A mere look at these categories is sufficient to show that the assets can be very easily distributed as per share of each of the heirs. Further, it is to be noted that there is no dispute amongst the various heirs as to their relationship with the deceased. There is also no dispute that the share of each one of them is equal. If the order of the learned trial Court is allowed to stand, it will mean that Sham Lal will be able to realise the entire amount relating to categories (i) to (iii) above and the petitioners herein shall be left to claim their shares from him by resorting to litigation if the same became necessary. Possibility cannot be ruled out of the litigation going on for sometime. As against the above, in the facts and circumstances of the present case when there is no conflict between the interests of the various heirs inter-se the most convenient method would be that the amount is realised by Sham Lal for and on behalf of Pankaj, Robind and Shiwani and Smt. Shanti alias Santosh is given the amount for herself and on behalf of her children Rekha and Ravi the shares of the aforesaid heirs being equal.

11. With regard to Indira Vikas Patras valuing Rs. 68,000/- these have been claimed by Smt.
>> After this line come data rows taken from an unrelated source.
(* ===== verification/FirebaseCore.v ===== *)
(** FirebaseCoreDiagnostics: the configuration message that the Firebase SDK
    reports (firebasecore.nanopb.h and firebasecore.nanopb.c): enums, struct,
    descriptor table, and the check of the table against the struct. *)

From S2P Require Import Prelude CMem PbTypes FieldIter Layout.
Open Scope Z_scope.

(** * firebasecore.nanopb.h *)

Inductive logs_proto_mobilesdk_ios_ICoreConfiguration_ConfigurationType : Type :=
| logs_proto_mobilesdk_ios_ICoreConfiguration_ConfigurationType_UNKNOWN_CONFIGURATION_TYPE
| logs_proto_mobilesdk_ios_ICoreConfiguration_ConfigurationType_CORE
| logs_proto_mobilesdk_ios_ICoreConfiguration_ConfigurationType_SDK.

Definition logs_proto_mobilesdk_ios_ICoreConfiguration_ConfigurationType_value
    (x : logs_proto_mobilesdk_ios_ICoreConfiguration_ConfigurationType) : Z :=
  match x with
  | logs_proto_mobilesdk_ios_ICoreConfiguration_ConfigurationType_UNKNOWN_CONFIGURATION_TYPE => 0
  | logs_proto_mobilesdk_ios_ICoreConfiguration_ConfigurationType_CORE => 1
  | logs_proto_mobilesdk_ios_ICoreConfiguration_ConfigurationType_SDK => 2
  end.

Inductive logs_proto_mobilesdk_ios_ICoreConfiguration_BuildType : Type :=
| logs_proto_mobilesdk_ios_ICoreConfiguration_BuildType_UNKNOWN_BUILD_TYPE
| logs_proto_mobilesdk_ios_ICoreConfiguration_BuildType_INTERNAL
| logs_proto_mobilesdk_ios_ICoreConfiguration_BuildType_EAP
| logs_proto_mobilesdk_ios_ICoreConfiguration_BuildType_PROD.

Definition logs_proto_mobilesdk_ios_ICoreConfiguration_BuildType_value
    (x : logs_proto_mobilesdk_ios_ICoreConfiguration_BuildType) : Z :=
  match x with
  | logs_proto_mobilesdk_ios_ICoreConfiguration_BuildType_UNKNOWN_BUILD_TYPE => 0
  | logs_proto_mobilesdk_ios_ICoreConfiguration_BuildType_INTERNAL => 1
  | logs_proto_mobilesdk_ios_ICoreConfiguration_BuildType_EAP => 2
  | logs_proto_mobilesdk_ios_ICoreConfiguration_BuildType_PROD => 3
  end.

Inductive logs_proto_mobilesdk_ios_ICoreConfiguration_ServiceType : Type :=
| logs_proto_mobilesdk_ios_ICoreConfiguration_ServiceType_UNKNOWN_SDK_SERVICE
| logs_proto_mobilesdk_ios_ICoreConfiguration_ServiceType_ICORE
| logs_proto_mobilesdk_ios_ICoreConfiguration_ServiceType_ADMOB
| logs_proto_mobilesdk_ios_ICoreConfiguration_ServiceType_APP_INVITE
| logs_proto_mobilesdk_ios_ICoreConfiguration_ServiceType_SIGN_IN
| logs_proto_mobilesdk_ios_ICoreConfiguration_ServiceType_GCM
| logs_proto_mobilesdk_ios_ICoreConfiguration_ServiceType_MAPS
| logs_proto_mobilesdk_ios_ICoreConfiguration_ServiceType_SCION
| logs_proto_mobilesdk_ios_ICoreConfiguration_ServiceType_ANALYTICS
| logs_proto_mobilesdk_ios_ICoreConfiguration_ServiceType_APP_INDEXING
| logs_proto_mobilesdk_ios_ICoreConfiguration_ServiceType_CONFIG
| logs_proto_mobilesdk_ios_ICoreConfiguration_ServiceType_DURABLE_DEEP_LINKS
| logs_proto_mobilesdk_ios_ICoreConfiguration_ServiceType_CRASH
| logs_proto_mobilesdk_ios_ICoreConfiguration_ServiceType_AUTH
| logs_proto_mobilesdk_ios_ICoreConfiguration_ServiceType_DATABASE
| logs_proto_mobilesdk_ios_ICoreConfiguration_ServiceType_STORAGE
| logs_proto_mobilesdk_ios_ICoreConfiguration_ServiceType_MESSAGING
| logs_proto_mobilesdk_ios_ICoreConfiguration_ServiceType_MEASUREMENT
| logs_proto_mobilesdk_ios_ICoreConfiguration_ServiceType_REMOTE_CONFIG
| logs_proto_mobilesdk_ios_ICoreConfiguration_ServiceType_DYNAMIC_LINKS
| logs_proto_mobilesdk_ios_ICoreConfiguration_ServiceType_INVITES
| logs_proto_mobilesdk_ios_ICoreConfiguration_ServiceType_AUTH_UI
| logs_proto_mobilesdk_ios_ICoreConfiguration_ServiceType_FIRESTORE
| logs_proto_mobilesdk_ios_ICoreConfiguration_ServiceType_PERFORMANCE
| logs_proto_mobilesdk_ios_ICoreConfiguration_ServiceType_ML_VISION_ON_DEVICE_FACE
| logs_proto_mobilesdk_ios_ICoreConfiguration_ServiceType_ML_VISION_ON_DEVICE_BARCODE
| logs_proto_mobilesdk_ios_ICoreConfiguration_ServiceType_ML_VISION_ON_DEVICE_TEXT
| logs_proto_mobilesdk_ios_ICoreConfiguration_ServiceType_ML_VISION_ON_DEVICE_LABEL
| logs_proto_mobilesdk_ios_ICoreConfiguration_ServiceType_ML_MODEL_INTERPRETER
| logs_proto_mobilesdk_ios_ICoreConfiguration_ServiceType_IN_APP_MESSAGING
| logs_proto_mobilesdk_ios_ICoreConfiguration_ServiceType_FUNCTIONS
| logs_proto_mobilesdk_ios_ICoreConfiguration_ServiceType_ML_NATURAL_LANGUAGE
| logs_proto_mobilesdk_ios_ICoreConfiguration_ServiceType_ML_VISION_ON_DEVICE_AUTOML
| logs_proto_mobilesdk_ios_ICoreConfiguration_ServiceType_ML_VISION_ON_DEVICE_OBJECT_DETECTION.

Definition logs_proto_mobilesdk_ios_ICoreConfiguration_ServiceType_value
    (x : logs_proto_mobilesdk_ios_ICoreConfiguration_ServiceType) : Z :=
  match x with
  | logs_proto_mobilesdk_ios_ICoreConfiguration_ServiceType_UNKNOWN_SDK_SERVICE => 0
  | logs_proto_mobilesdk_ios_ICoreConfiguration_ServiceType_ICORE => 1
  | logs_proto_mobilesdk_ios_ICoreConfiguration_ServiceType_ADMOB => 2
  | logs_proto_mobilesdk_ios_ICoreConfiguration_ServiceType_APP_INVITE => 3
  | logs_proto_mobilesdk_ios_ICoreConfiguration_ServiceType_SIGN_IN => 5
  | logs_proto_mobilesdk_ios_ICoreConfiguration_ServiceType_GCM => 6
  | logs_proto_mobilesdk_ios_ICoreConfiguration_ServiceType_MAPS => 7
  | logs_proto_mobilesdk_ios_ICoreConfiguration_ServiceType_SCION => 8
  | logs_proto_mobilesdk_ios_ICoreConfiguration_ServiceType_ANALYTICS => 9
  | logs_proto_mobilesdk_ios_ICoreConfiguration_ServiceType_APP_INDEXING => 10
  | logs_proto_mobilesdk_ios_ICoreConfiguration_ServiceType_CONFIG => 11
  | logs_proto_mobilesdk_ios_ICoreConfiguration_ServiceType_DURABLE_DEEP_LINKS => 12
  | logs_proto_mobilesdk_ios_ICoreConfiguration_ServiceType_CRASH => 13
  | logs_proto_mobilesdk_ios_ICoreConfiguration_ServiceType_AUTH => 14
  | logs_proto_mobilesdk_ios_ICoreConfiguration_ServiceType_DATABASE => 15
  | logs_proto_mobilesdk_ios_ICoreConfiguration_ServiceType_STORAGE => 16
  | logs_proto_mobilesdk_ios_ICoreConfiguration_ServiceType_MESSAGING => 17
  | logs_proto_mobilesdk_ios_ICoreConfiguration_ServiceType_MEASUREMENT => 18
  | logs_proto_mobilesdk_ios_ICoreConfiguration_ServiceType_REMOTE_CONFIG => 19
  | logs_proto_mobilesdk_ios_ICoreConfiguration_ServiceType_DYNAMIC_LINKS => 20
  | logs_proto_mobilesdk_ios_ICoreConfiguration_ServiceType_INVITES => 21
  | logs_proto_mobilesdk_ios_ICoreConfiguration_ServiceType_AUTH_UI => 22
  | logs_proto_mobilesdk_ios_ICoreConfiguration_ServiceType_FIRESTORE => 23
  | logs_proto_mobilesdk_ios_ICoreConfiguration_ServiceType_PERFORMANCE => 24
  | logs_proto_mobilesdk_ios_ICoreConfiguration_ServiceType_ML_VISION_ON_DEVICE_FACE => 26
  | logs_proto_mobilesdk_ios_ICoreConfiguration_ServiceType_ML_VISION_ON_DEVICE_BARCODE => 27
  | logs_proto_mobilesdk_ios_ICoreConfiguration_ServiceType_ML_VISION_ON_DEVICE_TEXT => 28
  | logs_proto_mobilesdk_ios_ICoreConfiguration_ServiceType_ML_VISION_ON_DEVICE_LABEL => 29
  | logs_proto_mobilesdk_ios_ICoreConfiguration_ServiceType_ML_MODEL_INTERPRETER => 30
  | logs_proto_mobilesdk_ios_ICoreConfiguration_ServiceType_IN_APP_MESSAGING => 31
  | logs_proto_mobilesdk_ios_ICoreConfiguration_ServiceType_FUNCTIONS => 32
  | logs_proto_mobilesdk_ios_ICoreConfiguration_ServiceType_ML_NATURAL_LANGUAGE => 33
  | logs_proto_mobilesdk_ios_ICoreConfiguration_ServiceType_ML_VISION_ON_DEVICE_AUTOML => 34
  | logs_proto_mobilesdk_ios_ICoreConfiguration_ServiceType_ML_VISION_ON_DEVICE_OBJECT_DETECTION => 35
  end.

Inductive logs_proto_mobilesdk_ios_ICoreConfiguration_PodName : Type :=
| logs_proto_mobilesdk_ios_ICoreConfiguration_PodName_UNKNOWN_POD_NAME
| logs_proto_mobilesdk_ios_ICoreConfiguration_PodName_GOOGLE
| logs_proto_mobilesdk_ios_ICoreConfiguration_PodName_FIREBASE.

Definition logs_proto_mobilesdk_ios_ICoreConfiguration_PodName_value
    (x : logs_proto_mobilesdk_ios_ICoreConfiguration_PodName) : Z :=
  match x with
  | logs_proto_mobilesdk_ios_ICoreConfiguration_PodName_UNKNOWN_POD_NAME => 0
  | logs_proto_mobilesdk_ios_ICoreConfiguration_PodName_GOOGLE => 1
  | logs_proto_mobilesdk_ios_ICoreConfiguration_PodName_FIREBASE => 2
  end.

Inductive logs_proto_mobilesdk_ios_ICoreConfiguration_DeploymentType : Type :=
| logs_proto_mobilesdk_ios_ICoreConfiguration_DeploymentType_UNKNOWN
| logs_proto_mobilesdk_ios_ICoreConfiguration_DeploymentType_COCOAPODS
| logs_proto_mobilesdk_ios_ICoreConfiguration_DeploymentType_ZIP_FILE
| logs_proto_mobilesdk_ios_ICoreConfiguration_DeploymentType_CARTHAGE
| logs_proto_mobilesdk_ios_ICoreConfiguration_DeploymentType_SPM.

Definition logs_proto_mobilesdk_ios_ICoreConfiguration_DeploymentType_value
    (x : logs_proto_mobilesdk_ios_ICoreConfiguration_DeploymentType) : Z :=
  match x with
  | logs_proto_mobilesdk_ios_ICoreConfiguration_DeploymentType_UNKNOWN => 0
  | logs_proto_mobilesdk_ios_ICoreConfiguration_DeploymentType_COCOAPODS => 1
  | logs_proto_mobilesdk_ios_ICoreConfiguration_DeploymentType_ZIP_FILE => 2
  | logs_proto_mobilesdk_ios_ICoreConfiguration_DeploymentType_CARTHAGE => 3
  | logs_proto_mobilesdk_ios_ICoreConfiguration_DeploymentType_SPM => 4
  end.

Definition logs_proto_mobilesdk_ios_ICoreConfiguration : list (string * ctype) :=
  [ ("has_configuration_type", CBool);
    ("configuration_type", CEnum);
    ("sdk_service_installed_count", CUInt32);
    ("sdk_service_installed", CPtr CEnum);
    ("device_model", CPtr pb_bytes_array_t);
    ("app_id", CPtr pb_bytes_array_t);
    ("bundle_id", CPtr pb_bytes_array_t);
    ("has_pod_name", CBool);
    ("pod_name", CEnum);
    ("icore_version", CPtr pb_bytes_array_t);
    ("sdk_version", CPtr pb_bytes_array_t);
    ("has_sdk_name", CBool);
    ("sdk_name", CEnum);
    ("has_app_count", CBool);
    ("app_count", CInt32);
    ("os_version", CPtr pb_bytes_array_t);
    ("min_supported_ios_version", CPtr pb_bytes_array_t);
    ("has_use_default_app", CBool);
    ("use_default_app", CBool);
    ("has_deployed_in_app_store", CBool);
    ("deployed_in_app_store", CBool);
    ("has_dynamic_framework_count", CBool);
    ("dynamic_framework_count", CInt32);
    ("apple_framework_version", CPtr pb_bytes_array_t);
    ("has_using_zip_file", CBool);
    ("using_zip_file", CBool);
    ("has_deployment_type", CBool);
    ("deployment_type", CEnum);
    ("platform_info", CPtr pb_bytes_array_t);
    ("has_swizzling_enabled", CBool);
    ("swizzling_enabled", CBool);
    ("has_using_gdt", CBool);
    ("using_gdt", CBool) ].

Section Tables.
(** The address the linker gives each symbol. *)
Context (sym : string -> Z).

Definition logs_proto_mobilesdk_ios_ICoreConfiguration_rows : list field_row :=
  [ PB_FIELD 1 UENUM OPTIONAL STATIC FIRST logs_proto_mobilesdk_ios_ICoreConfiguration
      "configuration_type" "configuration_type" 0;
    PB_FIELD 7 UENUM REPEATED POINTER OTHER logs_proto_mobilesdk_ios_ICoreConfiguration
      "sdk_service_installed" "configuration_type" 0;
    PB_FIELD 9 BYTES OPTIONAL POINTER OTHER logs_proto_mobilesdk_ios_ICoreConfiguration
      "device_model" "sdk_service_installed" 0;
    PB_FIELD 10 BYTES OPTIONAL POINTER OTHER logs_proto_mobilesdk_ios_ICoreConfiguration
      "app_id" "device_model" 0;
    PB_FIELD 12 BYTES OPTIONAL POINTER OTHER logs_proto_mobilesdk_ios_ICoreConfiguration
      "bundle_id" "app_id" 0;
    PB_FIELD 16 UENUM OPTIONAL STATIC OTHER logs_proto_mobilesdk_ios_ICoreConfiguration
      "pod_name" "bundle_id" 0;
    PB_FIELD 18 BYTES OPTIONAL POINTER OTHER logs_proto_mobilesdk_ios_ICoreConfiguration
      "icore_version" "pod_name" 0;
    PB_FIELD 19 BYTES OPTIONAL POINTER OTHER logs_proto_mobilesdk_ios_ICoreConfiguration
      "sdk_version" "icore_version" 0;
    PB_FIELD 20 UENUM OPTIONAL STATIC OTHER logs_proto_mobilesdk_ios_ICoreConfiguration
      "sdk_name" "sdk_version" 0;
    PB_FIELD 21 INT32 OPTIONAL STATIC OTHER logs_proto_mobilesdk_ios_ICoreConfiguration
      "app_count" "sdk_name" 0;
    PB_FIELD 22 BYTES OPTIONAL POINTER OTHER logs_proto_mobilesdk_ios_ICoreConfiguration
      "os_version" "app_count" 0;
    PB_FIELD 24 BYTES OPTIONAL POINTER OTHER logs_proto_mobilesdk_ios_ICoreConfiguration
      "min_supported_ios_version" "os_version" 0;
    PB_FIELD 25 BOOL OPTIONAL STATIC OTHER logs_proto_mobilesdk_ios_ICoreConfiguration
      "use_default_app" "min_supported_ios_version" 0;
    PB_FIELD 26 BOOL OPTIONAL STATIC OTHER logs_proto_mobilesdk_ios_ICoreConfiguration
      "deployed_in_app_store" "use_default_app" 0;
    PB_FIELD 27 INT32 OPTIONAL STATIC OTHER logs_proto_mobilesdk_ios_ICoreConfiguration
      "dynamic_framework_count" "deployed_in_app_store" 0;
    PB_FIELD 28 BYTES OPTIONAL POINTER OTHER logs_proto_mobilesdk_ios_ICoreConfiguration
      "apple_framework_version" "dynamic_framework_count" 0;
    PB_FIELD 29 BOOL OPTIONAL STATIC OTHER logs_proto_mobilesdk_ios_ICoreConfiguration
      "using_zip_file" "apple_framework_version" 0;
    PB_FIELD 30 UENUM OPTIONAL STATIC OTHER logs_proto_mobilesdk_ios_ICoreConfiguration
      "deployment_type" "using_zip_file" 0;
    PB_FIELD 31 BYTES OPTIONAL POINTER OTHER logs_proto_mobilesdk_ios_ICoreConfiguration
      "platform_info" "deployment_type" 0;
    PB_FIELD 33 BOOL OPTIONAL STATIC OTHER logs_proto_mobilesdk_ios_ICoreConfiguration
      "swizzling_enabled" "platform_info" 0;
    PB_FIELD 36 BOOL OPTIONAL STATIC OTHER logs_proto_mobilesdk_ios_ICoreConfiguration
      "using_gdt" "swizzling_enabled" 0 ].

Definition logs_proto_mobilesdk_ios_ICoreConfiguration_fields : list pb_field_t :=
  field_table logs_proto_mobilesdk_ios_ICoreConfiguration_rows.
End Tables.

(** The descriptor of the configuration message fits its struct: a walk of
    the iterator over a struct at any address stands, row by row, at the member
    the row names and at its has_ or _count companion. *)
Theorem icore_iterators dest k x :
  logs_proto_mobilesdk_ios_ICoreConfiguration_rows !! k = Some x ->
  stands_at logs_proto_mobilesdk_ios_ICoreConfiguration
    logs_proto_mobilesdk_ios_ICoreConfiguration_rows dest k x.
Proof. apply walk_stands_at. describe. Qed.

Lemma icore_iterators_witness :
  exists x, r_m x = "using_gdt" /\
    stands_at logs_proto_mobilesdk_ios_ICoreConfiguration
      logs_proto_mobilesdk_ios_ICoreConfiguration_rows 0x1000 20 x.
Proof. eexists. split; [|apply icore_iterators; reflexivity]. reflexivity. Defined.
Shanti alias Santosh to exclusively belong to her. It was contended by Mr. Verma that Smt. Shanti had admitted in cross-examination that the said Indira Vikas Patras had been purchased from the amount given to her by the deceased. That being so it was strenuously argued that the amount of the Indira Vikas Patras should also be made available to the petitioners according to their share.

12. After considering the above submissions, it is clarified that with regard to Indira Vikas Patras it will be open to the petitioners to have their remedy in establishing their title by a civil suit. The appeal is allowed to the extent indicated above and the order of the learned Additional District Judge is modified. As a result, the succession certificate

with reference to assets (i) to (iii) above shall be issued jointly in favour of Pankaj, Robind and Shiwani as well as Shanti alias Santosh, Rekha and Ravi in equal shares. The shares relating to Pankaj, Robind and Shiwani shall be receivable by Sham Lal on their behalf, whereas the share relating to Smt. Shanti alias Santosh, Rekha and Ravi shall be payable to Smt. Shanti alias Santosh for herself and on behalf of her minor children in equal shares.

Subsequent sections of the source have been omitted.